Huayna Potosi
Just got back into La Paz this afternoon after one of the most contrasting experiences yet. Summitting the 6088m high peak of Huayna Potosi (whiner potoh-see).
We left La Paz yesterday morning under the impression that as far as getting to the top of a 6000m mountain, HP was probably one of the easiest, we just wanted to cross the 6000m mark off the 'to do' list for ones life. We had been told by the tour organiser that it was a two day trek, with day two commencing at 1am with a 7 hour hike to see the summit shortly after sunrise before the sun softened the ice and made climbing dangerous. But that seemed okay so we signed up.
With our two guides and one other climber we arrived at the foot of the mountain (approx 3500m) and immediatley questioned that advice that it was a simple climb. Two jagged peaks with awfully steep sides didn't bring back memories of walking up Mt Ainslie or Mt Cootha.

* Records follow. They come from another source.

(* ===== verification/Tokens.v ===== *)
(** Whom tokens name: on the whole server, under concurrent requests, every session and
    every token that the cache holds is of a user whose account some request has shown,
    with a password or through Google ([shows] of Credentials.v).  So whoever changes an organization, a
    membership or a repository ([Concurrent]) is such a user. *)

From S2P Require Import Prelude.
From S2P Require Import Bytes.
From S2P Require Import Platform.
From S2P Require Import Database.
From S2P Require Import Integrity.
From S2P Require Import World.
From S2P Require Import RedisStore.
From S2P Require Import Session.
From S2P Require Import Users.
From S2P Require Import Totp.
From S2P Require Import Sso.
From S2P Require Import Orgs.
From S2P Require Import Filepath.
From S2P Require Import Disk.
From S2P Require Import Repos.
From S2P Require Import Http.
From S2P Require Import HttpAuth.
From S2P Require Import HttpForge.
From S2P Require Import HttpGit.
From S2P Require Import Mux.
From S2P Require Import RateLimit.
From S2P Require Import Config.
From S2P Require Import Logger.
From S2P Require Import Preserves.
From S2P Require Import Server.
From S2P Require Import Dispatch.
From S2P Require Import Threads.
From S2P Require Import Calls.
From S2P Require Import Concurrent.
From S2P Require Import Credentials.
From S2P Require Import GoStrings.

Module tokens.
Import http mux gitroutes server threads concurrent credentials.

(** ** Computations without a postcondition *)

Section keeps.
Context {S : Type}.
Implicit Types (good : S → Prop) (safe : (S → S) → Prop).

Lemma keeps_seq {A B} good safe (m : M (Alone S) A) (f : A → M (Alone S) B) :
  keeps good safe m (λ _, True) → (∀ a, keeps good safe (f a) (λ _, True)) →
  keeps good safe (m ≫= f) (λ _, True).
Proof. intros Hm Hf. eapply keeps_bind; [exact Hm|]. by intros a _. Qed.

Lemma keeps_try {A} good safe (m : M (Alone S) A) :
  keeps good safe m (λ _, True) → keeps good safe (attempt m) (λ _, True).
Proof. intros Hm. eapply keeps_weaken; [by apply keeps_attempt|done]. Qed.
End keeps.

#[export] Instance key_eq_dec : EqDecision store.key.
Proof. solve_decision. Defined.

(** ** The users of sessions and tokens *)

Section world.
Context {R D : Type} `{RedisLaws R} `{PostgresLaws} `{OracleLaws} `{UuidLaws}.
Implicit Types (w : World R D) (L : UUID → Prop).

Definition names L (v : string) : Prop := ∃ u, L u ∧ v = uuid_String u.

(** Every session and every token, at any time, is of a user in [L]. *)
Record minted L w : Prop := {
  minted_sessions x : x ∈ sessions (db w) → L (Bytes (sqlc.Session_UserID x));
  minted_access τ t v : session.access w τ t = Some v → names L v;
  minted_refresh τ t v : session.refresh w τ t = Some v → names L v;
}.

Lemma minted_mono L L' w : (∀ u, L u → L' u) → minted L w → minted L' w.
Proof.
  intros HL [Hs Ha Hf].
  assert (Hn : ∀ v, names L v → names L' v) by (intros v (u & Hu & ->); exists u; auto).
  split; eauto.
Qed.

(** Nothing that was not there. *)
Definition brings_none w w' : Prop :=
  (∀ x, x ∈ sessions (db w') → x ∈ sessions (db w)) ∧
  (∀ τ t v, session.access w' τ t = Some v → session.access w τ t = Some v) ∧
  (∀ τ t v, session.refresh w' τ t = Some v → session.refresh w τ t = Some v).

Lemma minted_brings_none L w w' : brings_none w w' → minted L w → minted L w'.
Proof. intros (Hs' & Ha' & Hf') [Hs Ha Hf]. split; eauto. Qed.

Lemma brings_none_redis w w' :
  no_session (db w) (db w') → redis w' = redis w → brings_none w w'.
Proof.
  intros Hs Hr. pose proof (session.same_redis w w' Hr) as [Ha Hf]. split; [exact Hs|].
  unfold session.same_access, session.same_refresh in *. split; intros τ t v; [by rewrite Ha|by rewrite Hf].
Qed.

(** *** Calls *)

Section calls.
Context (good : World R D → Prop) (L : UUID → Prop).

Definition spares (c : World R D → World R D) : Prop := ∀ w, minted L w → minted L (c w).
Abbreviation keeping m := (keeps good spares m (λ _, True)) (only parsing).

Lemma keeping_none {A} (m : M (World R D) A) :
  (∀ w, brings_none w (m w).2) → keeping (atomically m).
Proof. intros Hm. apply keeps_atomically; [|done]. intros w. by apply minted_brings_none. Qed.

Day one was a 2 hour clamber through very rocky and unstable terrain up about 900m to the campsite for the night. The altitude was already causing troubles at this early stage as the climb up was not without frequent breath catching stops, but even more interesting was when we were lying in the tent a moment of not concentrating on taking deep breaths would find us gasping for air. Dinner at 5pm and we were supposed to sleep until 11:30pm when we would wake up for a quick brekkie and be on our way at the revised time of midnight. With six layers of clothing on my upper body 3 on my lower plus various additional extremity warmers, plus a sleeping bag, I went to bed feeling quite warm. The problems began when after 2 hours of trying to sleep Lucas asks if anyone else had fallen asleep at all, nope. It wasn't until around 10:00 that Lucas and our french mate fell asleep, while I continued to lay awake pondering many a thing. It was at about 11:30 when Lucas and everyone got up that I suddenly had solved all the worlds problems and was drifitng off to sleep. So I fought the urges to get up by claiming I was already dressed and didn't feel like breakfast anyway (a slight urge to throw up and a headache from my previous mind expanding contemplations meant I didn't really feel like eating anyway - probably not a good start to a 7 hour hike up nearly 2000m through snow and ice). But we soon got moving with crampons (sharp ice climbing shoes), ice picks, harnesses and torches, the fresh icy air making me feel a lot better.
The Climb....
We were aware of one section of the climb that was noted as 'mas dificil' - more difficult. Basically just a 40m section of nearly vertical ice that we had to get up before reaching the final ridge across and up the peak. It took us about 2 hours of moving at a fairly steady speed to reach this section and apart from the odd bout of breathlessness the altitude hadn' hampered the climb at all. But....as soon as we got to the top of this difficult section we found it almost impossible to walk more than 20m on flat ground - let alone steep snow - without collapsing in a gasping heap and nearly passing out, in fact the lack of sleep was just starting to kick in and every time we fell the ground gasping for air the desire to sleep was very powerful - this could also have been due to the well below zero temperatures.
After many stops and starts due to dying feeling we were both experiencing the thought crossed our minds to pull out as every step was agony on the lungs and the legs felt like they had run out of petrol (a cliche but an accurate one). But this was before we had even been faced with the final climb to the peak - a 250 metre near vertical ascent that we had not been forewarned of. But every time we collasped to the ice in the belief that was our last step on the mountain we could pull ourselves up and stagger another 10 steps up the mountain, so when faced with this final task to reach the peak we decided that even if it took us all week we would get there.
After close to an hour it felt like we hadn't moved 20 metres. The legs were barely in use by this stage and we were hanging onto our ice picks embedded in the slope and slowly hauling ourselves towards the peak, each time we passed out - by this stage we were immediately sleeping (I think I was sleeping because I was having dreams, there may be another definition of what was happening) for two or three minutes between further attempts to edge our way up. By the time we were two thirds of the way up this final stage the eastern sky was starting to turn pink and we really wanted to be at the peak for sunrise. So now instead of sleeping as I rested I turned my head towards the sunrise to remind myself to keep moving and not drift off again. As I saw the final 10 metres in front of me I held my breath and charged up throwing myself on the top, lying still for the next ten minutes as the sky went orange and red and slowly lit up the Andean range that we were looking down upon. The sight from that peak was one of the most beautiful I have seen so far - on one side was a raging electrical storm, on another was Andean peaks rising above the clouds, to the right was lake Titicaca and towards the left the dying nightime lights of the wonderous city of La Paz - all viewed from our pristine white throne at the top of it all.
2 Comments:
Hey Nickos,
That's a cool story - well written too... for a gym gibbon ;)
Seriously, I'm glad to read that you're getting so much out of the trip.
Stay safe.
Sunday, April 24, 2005 12:12:00 pm
Thanks Smyth, am certainly discovering there is more to life than dumbells....like bodyweight exercises!